By the time I was finally dressed I was feeling way better and knew that I could make it through the day. It is just so hard some days to make that initial step. I have learned though that even when I am having a flare I end up feeling better if I at least get a hot shower and clean jammies on and even better if I can manage a walk on those days. I know some take to thier beds for days on end but I would lose my mind if I did that. Jayson was a big help while I was sick but the party is now over. As soon as he see's me looking better he assumes that all is well again and it's time for Karen to go back to doing it all. I let him know that even on good days I still need his help and that he shouldnt even look at it as helping out but just doing his part in this household,that just because he works doesnt mean that when he walks through that door that it now means that I am here to serve him til bedtime which had been the case. I felt so guilty for not being able to hold a job that I was doing it all including waiting on him hand and foot like a slave.

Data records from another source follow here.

Lemma younger_contains c c' cache cache' b : younger c c' cache cache' → lru_contains cache b = true → lru_contains cache' b = true.
Proof. unfold lru_contains. rewrite !bool_decide_eq_true. intros (_ & _ & _ & older & -> & _). set_solver. Qed.

Lemma younger_accesses c c' hids cache cache' : 1 ≤ c ≤ c' → younger c c' cache cache' →
  younger c c' (for_each hids (lru_access c) cache).2 (for_each hids (lru_access c') cache').2.
Proof.
  intros Hc. revert cache cache'. induction hids as [|b hids IH]; intros cache cache' H; [done|]. simpl. unfold bind.
  rewrite !lru_access_eq by lia. by apply IH, younger_step.
Qed.

Lemma younger_matches c c' sequences cache cache' : 1 ≤ c ≤ c' → younger c c' cache cache' →
  Forall2 Z.le (matches lru_contains (lru_access c) sequences cache) (matches lru_contains (lru_access c') sequences cache').
Proof.
  intros Hc. revert cache cache'. induction sequences as [|hids rest IH]; intros cache cache' H; simpl; constructor.
  - apply prefix_match_mono. intros b. by apply (younger_contains c c').
  - by apply IH, younger_accesses.
Qed.

Lemma lru_runs sequences capacity : 1 ≤ capacity →
  simulate_lru sequences capacity = Ret (ratios sequences (matches lru_contains (lru_access capacity) sequences [])).
Proof.
  intros Hc. apply (replay_runs _ _ (lru_ok capacity)); [intros b l s; by apply lru_step|]. split; [constructor|unfold py_len; simpl; lia].
Qed.

Lemma sum_mono l l' : Forall2 Z.le l l' → foldr Z.add 0 l ≤ foldr Z.add 0 l'.
Proof. induction 1; simpl; lia. Qed.

Lemma lru_aggregate_mono sequences c c' : 1 ≤ c ≤ c' →
  let ms c := matches lru_contains (lru_access c) sequences [] in
  (aggregate_hit_ratio sequences (ratios sequences (ms c)) <= aggregate_hit_ratio sequences (ratios sequences (ms c')))%Q.
Proof.
  intros Hc ms. apply aggregate_le; [apply matches_bounds..|]. apply sum_mono, younger_matches; [done|].
  split_and!; [constructor|unfold py_len; simpl; lia..|]. by exists []; auto.
Qed.

(** C37: The curve of the least recently used policy never falls: at every capacity of at least one
    block the simulation returns, and over increasing capacities the aggregate hit ratio of any
    workload does not decrease, since the smaller cache always holds the most recent part of
    the larger one. *)
Theorem lru_curve_rises sequences capacities :
  Forall (λ c, 1 ≤ c) capacities → StronglySorted Z.le capacities →
  ∃ curve, mrc Lru sequences capacities = Ret curve ∧ length curve = length capacities ∧ StronglySorted Qle curve.
Proof.
  intros Hc Hs. set (f c := aggregate_hit_ratio sequences (ratios sequences (matches lru_contains (lru_access c) sequences []))).
  exists (f <$> capacities). split; [|split; [apply length_fmap|]].
  - unfold mrc. apply omapM_Ret. eapply Forall_impl; [exact Hc|]. intros c H. simpl. by rewrite lru_runs.
  - induction Hs as [|c l Hl IH Hcl]; [constructor|]. apply Forall_cons in Hc as [H1 Hc]. rewrite fmap_cons. constructor; [by apply IH|].
    apply Forall_fmap. apply Forall_forall. intros c' Hin. rewrite Forall_forall in Hcl. apply lru_aggregate_mono. specialize (Hcl c' Hin). lia.
Qed.

(** ** Lemmas: the capacities of a run *)

Lemma sorted_unique_elem l x : x ∈ sorted_unique l ↔ x ∈ l.
Proof. unfold sorted_unique. by rewrite merge_sort_Permutation, elem_of_remove_dups. Qed.

Lemma sorted_unique_sorted l : StronglySorted Z.le (sorted_unique l) ∧ NoDup (sorted_unique l).
Proof.
  unfold sorted_unique. split; [apply StronglySorted_merge_sort; apply _|]. rewrite merge_sort_Permutation. apply NoDup_remove_dups.
Qed.

Section capacities.
Context (kv_kb_per_token dtype_mult : Q) (tokens_per_block : Z).
Context (Hkb : ¬ (kv_kb_per_token * dtype_mult == 0)%Q) (Htpb : tokens_per_block ≠ 0).

Lemma gb_to_blocks_positive gb : ∃ n, gb_to_blocks gb kv_kb_per_token dtype_mult tokens_per_block = Ret n ∧ 1 ≤ n.
Proof.
  unfold gb_to_blocks. destruct (Qeq_bool _ 0) eqn:E; [by apply Qeq_bool_iff in E|]. rewrite (proj2 (Z.eqb_neq tokens_per_block 0)) by done.
  eexists. split; [reflexivity|lia].
Qed.

(** Whatever sizes are swept, the capacities in blocks are positive, distinct and in order. *)
Lemma sweep_capacities gbs : ∃ capacities, auto_mrc_capacities_blocks gbs kv_kb_per_token dtype_mult tokens_per_block = Ret capacities ∧
  Forall (λ c, 1 ≤ c) capacities ∧ StronglySorted Z.le capacities ∧ NoDup capacities.
Proof.
  unfold auto_mrc_capacities_blocks. destruct (omapM_total (λ g, gb_to_blocks g kv_kb_per_token dtype_mult tokens_per_block) gbs) as (blocks & -> & Hb).
  { apply Forall_forall. intros g _. destruct (gb_to_blocks_positive g) as (n & E & _). by exists n. }
  exists (sorted_unique blocks). split; [done|]. split; [|apply sorted_unique_sorted]. apply Forall_forall. intros c Hc. rewrite sorted_unique_elem in Hc.
  apply list_elem_of_lookup in Hc as (i & Hi). destruct (Forall2_lookup_r _ _ _ _ _ Hb Hi) as (g & _ & E).
  destruct (gb_to_blocks_positive g) as (n & E' & Hn). by rewrite E in E'; injection E' as <-.
Qed.

End capacities.

Lemma load_request_sequences sequences tpb reqs : (foldl load_request (sequences, tpb) reqs).1 = sequences ++ (default [] ∘ hash_ids <$> reqs).
Proof. revert sequences tpb. induction reqs as [|r reqs IH]; intros sequences tpb; simpl; [by rewrite app_nil_r|]. by rewrite IH, <-app_assoc. Qed.

(** The requests of a file in its order, without regard to its lines *)
Lemma load_workload_sequences lines : (load_workload lines).1 = default [] ∘ hash_ids <$> concat lines.
Proof.
  unfold load_workload. change (default [] ∘ hash_ids <$> concat lines) with ([] ++ (default [] ∘ hash_ids <$> concat lines)).
  generalize (@nil (list Z)) as sequences, (@None Z) as tpb. induction lines as [|reqs lines IH]; intros sequences tpb; [by rewrite app_nil_r|].
  cbn [foldl concat]. pose proof (load_request_sequences sequences tpb reqs) as E. destruct (foldl load_request (sequences, tpb) reqs) as [seqs tpb'].
  simpl in E. subst seqs. by rewrite IH, fmap_app, app_assoc.
Qed.

(** ** Lemmas: the online policies are choices of victims *)

Lemma lru_demand capacity l cache : 1 ≤ capacity → lru_ok capacity [] cache →
  demand (Z.to_nat capacity) (list_to_set cache) l (misses lru_contains (lru_access capacity) l cache).
Proof.
  intros Hc. revert cache. induction l as [|b l IH]; intros cache Hok; [constructor|]. simpl. rewrite lru_access_eq by done. simpl.
  pose proof (IH _ (lru_next_ok capacity b cache Hc Hok)) as Hd. destruct Hok as [Hnd Hlen]. unfold lru_next in *. unfold lru_contains at 1.
  case_decide as Hb.
  - rewrite bool_decide_eq_true_2 by done. apply demand_hit; [set_solver|]. simpl. replace (list_to_set cache : gset Z) with (list_to_set (move_to_end b cache) : gset Z); [done|].
    apply set_eq. intros x. rewrite !elem_of_list_to_set, elem_of_move. split; [intros [?| ->]; done|auto].
  - rewrite bool_decide_eq_false_2 by done. apply (demand_miss _ _ _ (default 0 (head cache))); [set_solver|..].
    + unfold victim. rewrite size_list_to_set by done. unfold py_len in Hlen. destruct cache as [|x rest]; simpl in *; [right; lia|left; set_solver].
    + unfold insert_block. rewrite size_list_to_set by done. unfold py_len in *. case_decide as Hr; case_decide; try lia.
      * assert (list_to_set (tail cache ++ [b]) =@{gset Z} {[b]} ∪ list_to_set cache ∖ {[default 0 (head cache)]}) as <-; [|done].
        destruct cache as [|x rest]; [simpl in *; lia|]. simpl. apply NoDup_cons in Hnd as [Hx _]. clear -Hx. apply set_eq. intros y.
        rewrite list_to_set_app. destruct (decide (y = x)) as [->|]; set_solver.
      * assert (list_to_set (cache ++ [b]) =@{gset Z} {[b]} ∪ list_to_set cache) as <-; [set_solver|done].
Qed.

Definition fifo_ok (capacity : Z) (_ : list Z) (s : fifo) : Prop :=
  cache_set s = list_to_set (cache_q s) ∧ NoDup (cache_q s) ∧ py_len (cache_q s) ≤ capacity.
(** A digit is no white space, no sign and not the [x] of a prefix. *)
Lemma is_digit_plain c :
  is_digit c →
  Py.isspace c = false ∧ c ≠ "-"%char ∧ c ≠ "+"%char
  ∧ c ≠ "x"%char ∧ c ≠ "X"%char ∧ c ≠ "#"%char.
Proof.
  intros [d Hd]. revert Hd.
  destruct c as [[] [] [] [] [] [] [] []]; vm_compute; intros Hd;
    first [discriminate Hd | repeat split; discriminate].
Qed.

Section digits.
Variables (base : N) (up : bool).
Hypothesis base_ge : (2 ≤ base)%N.
Hypothesis base_le : (base ≤ 16)%N.

Lemma digits_go_digits fuel n acc :
  all_chars is_digit acc → all_chars is_digit (Py.digits_go base up fuel n acc).
Proof.
  revert n acc; induction fuel as [|fuel IH]; intros n acc Hacc; simpl; [done|].
  assert (is_digit (Py.digit_char up (n mod base))) as Hd.
  { apply is_digit_char. pose proof (N.mod_lt n base). lia. }
  destruct (n / base =? 0)%N; [by split | apply IH; by split].
Qed.

Lemma digits_go_nonempty fuel n acc :
  Py.digits_go base up (S fuel) n acc ≠ EmptyString.
Proof.
  assert (∀ fuel m s, s ≠ EmptyString →
            Py.digits_go base up fuel m s ≠ EmptyString) as Hgo.
  { clear. induction fuel as [|fuel IH]; intros m s Hs; simpl; [done|].
    destruct (m / base =? 0)%N; [done | by apply IH]. }
  simpl. destruct (n / base =? 0)%N; [done | by apply Hgo].
Qed.

(** Reading the digits written in front of [acc] continues from the
    number they stand for. *)
Lemma parse_digits_go fuel n acc a :
  (n < 2 ^ N.of_nat fuel)%N →
  ∃ k, Py.parse_digits base a (Py.digits_go base up fuel n acc)
       = Py.parse_digits base (a * base ^ k + n)%N acc.
Proof.
  revert n acc a; induction fuel as [|fuel IH]; intros n acc a Hn.
  - exists 0%N. simpl in *. f_equal. lia.
  - cbn [Py.digits_go].
    assert (n mod base < base)%N as Hmod by (apply N.mod_lt; lia).
    assert (n = base * (n / base) + n mod base)%N as Hdiv
      by (apply N.div_mod; lia).
    assert (∀ b, Py.parse_digits base b
                   (String (Py.digit_char up (n mod base)) acc)
                 = Py.parse_digits base (b * base + n mod base)%N acc) as Hone.
    { intros b. cbn [Py.parse_digits].
      rewrite digit_value_char by lia.
      by apply N.ltb_lt in Hmod as ->. }
    destruct (n / base =? 0)%N eqn:Hq.
    + apply N.eqb_eq in Hq. exists 1%N. rewrite Hone. f_equal.
      rewrite N.pow_1_r. lia.
    + apply N.eqb_neq in Hq.
      destruct (IH (n / base)%N (String (Py.digit_char up (n mod base)) acc) a)
        as [k Hk].
      { rewrite Nat2N.inj_succ, N.pow_succ_r' in Hn.
        apply N.Div0.div_lt_upper_bound. nia. }
      exists (N.succ k). rewrite Hk, Hone. f_equal.
      rewrite N.pow_succ_r'. lia.
Qed.

Lemma parse_digits_digits n :
  Py.parse_digits base 0 (Py.digits base up n) = Some n.
Proof.
  unfold Py.digits.
  destruct (parse_digits_go (S (N.to_nat (N.log2 n))) n EmptyString 0) as [k ->].
  - destruct (decide (n = 0%N)) as [->|Hn]; [done|].
    rewrite Nat2N.inj_succ, N2Nat.id. apply N.log2_spec. lia.
  - simpl. f_equal; lia.
Qed.

Lemma digits_digits n : all_chars is_digit (Py.digits base up n).
Proof. by apply digits_go_digits. Qed.

Lemma digits_nonempty n : Py.digits base up n ≠ EmptyString.
Proof. apply digits_go_nonempty. Qed.
End digits.

Lemma append_nil s : "" +:+ s = s.
Proof. done. Qed.

Lemma append_cons c s1 s2 : String c s1 +:+ s2 = String c (s1 +:+ s2).
Proof. done. Qed.

Lemma lstrip_id c s : not_space c → Py.lstrip (String c s) = String c s.
Proof. intros Hc. simpl. by rewrite Hc. Qed.

Lemma rstrip_id s : all_chars not_space s → Py.rstrip s = s.
Proof.
  induction s as [|c s IH]; simpl; [done|]. intros [Hc Hs].
  rewrite IH by done. destruct s; [by rewrite Hc | done].
Qed.

Lemma strip_id c s :
  all_chars not_space (String c s) → Py.strip (String c s) = String c s.
Proof.
  intros Hs. unfold Py.strip. rewrite lstrip_id by apply Hs. by apply rstrip_id.
Qed.

Lemma strip_all s : all_chars not_space s → Py.strip s = s.
Proof. destruct s; [done | apply strip_id]. Qed.

Lemma digits_not_space s : all_chars is_digit s → all_chars not_space s.
Proof. apply all_chars_impl. intros c Hc. by apply is_digit_plain in Hc as [? _]. Qed.

Lemma drop_sign_digits s : all_chars is_digit s → Py.drop_sign s = (false, s).
Proof.
  destruct s as [|c s]; simpl; [done|]. intros [Hc _].
  apply is_digit_plain in Hc as (_ & Hm & Hp & _).
  apply Ascii.eqb_neq in Hm as ->. by apply Ascii.eqb_neq in Hp as ->.
Qed.

Lemma drop_0x_digits s : all_chars is_digit s → Py.drop_0x s = s.
Proof.
  destruct s as [|c1 [|c2 s]]; simpl; [done..|]. intros (_ & Hc & _).
  apply is_digit_plain in Hc as (_ & _ & _ & Hx & HX & _).
  apply Ascii.eqb_neq in Hx as ->. apply Ascii.eqb_neq in HX as ->.
  by rewrite andb_false_r.
Qed.

(** Reading back what [format], [hex] and [str] write. *)
Ltac read_digits :=
  rewrite parse_digits_digits by lia;
  match goal with
  | H : Py.digits ?b ?u ?n ≠ EmptyString |- _ =>
      destruct (Py.digits b u n); [done | f_equal; lia]
  end.
(** * bigchaindb_driver.transport: the retrying request dispatcher

    A shallow embedding of [Transport.forward_request]
    (src/bigchaindb_driver/transport.py) and the properties of its retry
    loop: budget accounting, timeout exhaustion, error propagation.

    Conventions of the embedding.
    - Python numbers holding seconds ([self.timeout], the readings of
      [time()], their differences) are exact rationals [Q]; the rounding of
      binary floating point is not modelled.
    - The pool, the connections and the clock are collaborators whose code
      is outside transport.py.  They are operations on an abstract [World],
      threaded explicitly through the loop; every theorem holds for all of
      them.  [get_connection()] and [time()] always return; a request
      returns a response or raises.
    - Every call the loop makes on a collaborator is appended to the
      [events] of the frame, in program order, with what it returned.
    - The [while] loop is unrolled by a step count ([run]); [Next] is a loop
      that is still running, [Exit] one that has left [forward_request]. *)

From Stdlib Require Import ZArith QArith Lqa Lia String Bool Arith List.
Import ListNotations.
Open Scope string_scope.
Open Scope list_scope.
Open Scope Q_scope.

(** ** Data *)

(** [dict] of header names to values. *)
Definition Headers := list (string * string).

(** One element of [*nodes]: a dict with the keys ['endpoint'] and
    ['headers']. *)
Record Node := { endpoint : string; headers : Headers }.

(** [Connection(node_url=..., headers=...)]: only the constructor's
    arguments are known to transport.py. *)
Record Connection := { node_url : string; connection_headers : Headers }.

(** [Pool([...])] is given by the connections it was built from; what it
    remembers between calls lives in the world. *)
Record Transport := {
  self_nodes : list Node;
  self_timeout : option Q;
  self_connection_pool : list Connection
}.

(** [Transport.__init__(self, *nodes, headers=None, timeout=None)].  The
    [headers] argument is accepted and not used: each connection takes the
    headers of its own node. *)
Definition Transport_init (nodes : list Node) (hdrs : option Headers)
    (timeout : option Q) : Transport :=
  {| self_nodes := nodes;
     self_timeout := timeout;
     self_connection_pool :=
       map (fun node => {| node_url := endpoint node;
                           connection_headers := headers node |}) nodes |}.

(** [timeout > 0] on numbers. *)
Definition Qpositive (t : Q) : bool := negb (Qle_bool t 0).

(** [timeout is None or timeout > 0], the condition of the [while]. *)
Definition loop_condition (timeout : option Q) : bool :=
  match timeout with
  | None => true
  | Some t => Qpositive t
  end.

(** [if timeout is not None: timeout -= elapsed]. *)
Definition charge (timeout : option Q) (elapsed : Q) : option Q :=
  match timeout with
  | None => None
  | Some t => Some (t - elapsed)
  end.

(** Modelled from the spec: the arguments of
    [pool.reportOutcome(node, success, now)] of section 4.3, by which a
    dispatcher would tell the pool how a call on a node ended.  pool.py is
    not part of the sources. *)
Record ReportOutcome := {
  reported_node : Connection;
  reported_success : bool
}.

(** The values that cross the boundary with the HTTP layer. *)
Class Wire := {
  (** JSON values: request payloads and decoded response bodies. *)
  Json : Type;
  (** What [connection.request] returns, and its [.data] attribute. *)
  Response : Type;
  data : Response -> Json;
  (** Exception objects, and [isinstance(err, ConnectionError)] for
      [requests.exceptions.ConnectionError]. *)
  Exn : Type;
  is_ConnectionError : Exn -> bool
}.

Section Messages.

Context {W : Wire}.

(** The arguments of [forward_request], handed on to
    [connection.request] as they are. *)
Record RequestArgs := {
  method : string;
  path : option string;
  json : option Json;
  params : option Headers;
  request_headers : option Headers
}.

(** How a call of [connection.request] ends. *)
Inductive Outcome :=
| Responded (response : Response)
| Raised (err : Exn).

End Messages.

(** The collaborators: pool, network and clock, as operations on the state
    of the world outside [forward_request]. *)
Class Collaborators {W : Wire} := {
  World : Type;
  (** [self.connection_pool.get_connection()] *)
  get_connection : list Connection -> World -> Connection * World;
  (** [time()] *)
  time : World -> Q * World;
  (** [connection.request(method=..., ..., timeout=...)] *)
  request : Connection -> RequestArgs -> option Q -> World -> Outcome * World
}.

He still pulls the same old crap but I just dont take the bait anymore. He will go ohhhhhhhhhhh I think I will get up and get a glass of milk or ohhhhhhh some cookies sound good and then he sits and doesnt move and waits for me to jump up and meet his wants. In the past for most of our relasionship that was exactly what I did. I immediatly jumped up and got him whatever he wanted. I still find it hard to not do that. Its ok to serve him sometimes but specially when he knows I am hurting he still expects it and then says ohhhhhhh you didnt have to get up I was going to do it,ya right. I can read this man like a book. Bad habits are hard to break for both of us. Just like me bringing home whatever sweet he likes to make him happy. I was part of the problem as an enabler to hamper his losing weight. He loves to eat and eats whenever he is bored or tired or happy or whenever. I dont bite at that anymore either. He goes into the kitchen and opens the "snack" drawer which I by the way used to have full of candy bars and all kinds of goodies but its now used to hold other kitchen stuff. He still goes right for that drawer but finding it empty of goodies walks away and that is one less candy bar that I am responsible for supplying to either of us.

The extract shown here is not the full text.